> **Records from a data collection**
BEGIN

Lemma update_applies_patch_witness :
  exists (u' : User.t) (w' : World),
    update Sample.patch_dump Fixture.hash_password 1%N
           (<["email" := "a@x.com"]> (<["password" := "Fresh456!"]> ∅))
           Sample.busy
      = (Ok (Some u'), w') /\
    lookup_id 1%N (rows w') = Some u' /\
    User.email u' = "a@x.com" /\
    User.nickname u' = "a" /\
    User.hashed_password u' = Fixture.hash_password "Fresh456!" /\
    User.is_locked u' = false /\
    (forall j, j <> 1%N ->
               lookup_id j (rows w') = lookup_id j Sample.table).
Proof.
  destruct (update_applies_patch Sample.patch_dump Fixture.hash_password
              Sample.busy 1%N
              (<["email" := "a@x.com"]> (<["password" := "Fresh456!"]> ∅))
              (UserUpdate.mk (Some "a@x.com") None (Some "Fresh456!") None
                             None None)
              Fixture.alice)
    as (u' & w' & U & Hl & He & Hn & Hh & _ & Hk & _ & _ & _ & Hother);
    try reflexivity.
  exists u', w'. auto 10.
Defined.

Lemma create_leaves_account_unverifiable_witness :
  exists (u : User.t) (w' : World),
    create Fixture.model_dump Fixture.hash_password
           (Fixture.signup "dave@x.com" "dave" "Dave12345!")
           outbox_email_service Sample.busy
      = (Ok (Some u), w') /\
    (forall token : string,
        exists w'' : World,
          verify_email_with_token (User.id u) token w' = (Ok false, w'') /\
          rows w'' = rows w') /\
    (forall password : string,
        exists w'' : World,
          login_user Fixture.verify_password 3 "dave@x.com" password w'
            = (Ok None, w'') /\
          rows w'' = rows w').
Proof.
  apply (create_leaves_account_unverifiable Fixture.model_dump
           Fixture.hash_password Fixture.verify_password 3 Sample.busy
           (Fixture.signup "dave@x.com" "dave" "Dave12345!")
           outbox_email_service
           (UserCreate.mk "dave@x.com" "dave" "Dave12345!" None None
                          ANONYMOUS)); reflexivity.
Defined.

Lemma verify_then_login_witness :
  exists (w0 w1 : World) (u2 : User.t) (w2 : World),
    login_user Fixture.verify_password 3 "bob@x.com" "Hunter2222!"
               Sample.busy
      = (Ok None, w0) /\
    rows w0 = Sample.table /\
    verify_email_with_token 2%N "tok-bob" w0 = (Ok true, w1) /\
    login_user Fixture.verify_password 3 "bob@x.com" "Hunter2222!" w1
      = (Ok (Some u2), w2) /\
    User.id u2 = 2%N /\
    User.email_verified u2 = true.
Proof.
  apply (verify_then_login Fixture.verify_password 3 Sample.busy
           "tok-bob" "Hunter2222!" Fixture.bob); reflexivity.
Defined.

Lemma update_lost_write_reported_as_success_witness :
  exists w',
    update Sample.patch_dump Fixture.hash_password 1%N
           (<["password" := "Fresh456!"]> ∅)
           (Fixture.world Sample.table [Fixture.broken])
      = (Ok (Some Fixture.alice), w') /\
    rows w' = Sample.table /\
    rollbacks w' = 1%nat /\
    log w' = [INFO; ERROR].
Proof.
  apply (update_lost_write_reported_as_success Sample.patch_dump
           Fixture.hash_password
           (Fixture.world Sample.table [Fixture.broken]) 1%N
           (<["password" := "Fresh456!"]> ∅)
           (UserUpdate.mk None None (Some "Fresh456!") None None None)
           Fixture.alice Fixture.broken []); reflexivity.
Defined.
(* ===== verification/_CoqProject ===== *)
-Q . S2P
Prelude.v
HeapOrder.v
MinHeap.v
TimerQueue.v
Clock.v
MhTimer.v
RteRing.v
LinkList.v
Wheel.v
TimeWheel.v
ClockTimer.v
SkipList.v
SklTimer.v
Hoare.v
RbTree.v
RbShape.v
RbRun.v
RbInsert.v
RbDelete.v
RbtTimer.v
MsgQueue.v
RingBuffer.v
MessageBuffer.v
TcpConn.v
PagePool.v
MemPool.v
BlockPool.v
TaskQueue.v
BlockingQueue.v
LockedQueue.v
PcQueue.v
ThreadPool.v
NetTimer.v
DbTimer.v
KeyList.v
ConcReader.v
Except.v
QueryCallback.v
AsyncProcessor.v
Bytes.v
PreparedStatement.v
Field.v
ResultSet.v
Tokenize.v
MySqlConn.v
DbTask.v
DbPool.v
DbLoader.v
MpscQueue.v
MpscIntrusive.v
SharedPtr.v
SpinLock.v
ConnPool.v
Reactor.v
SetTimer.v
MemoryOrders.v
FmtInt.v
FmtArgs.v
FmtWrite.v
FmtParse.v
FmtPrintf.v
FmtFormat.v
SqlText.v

END

Write out exactly each line of the entries, starting at the one containing "TaskQueue.v" and finishing with the last line.

TaskQueue.v
BlockingQueue.v
LockedQueue.v
PcQueue.v
ThreadPool.v
NetTimer.v
DbTimer.v
KeyList.v
ConcReader.v
Except.v
QueryCallback.v
AsyncProcessor.v
Bytes.v
PreparedStatement.v
Field.v
ResultSet.v
Tokenize.v
MySqlConn.v
DbTask.v
DbPool.v
DbLoader.v
MpscQueue.v
MpscIntrusive.v
SharedPtr.v
SpinLock.v
ConnPool.v
Reactor.v
SetTimer.v
MemoryOrders.v
FmtInt.v
FmtArgs.v
FmtWrite.v
FmtParse.v
FmtPrintf.v
FmtFormat.v
SqlText.v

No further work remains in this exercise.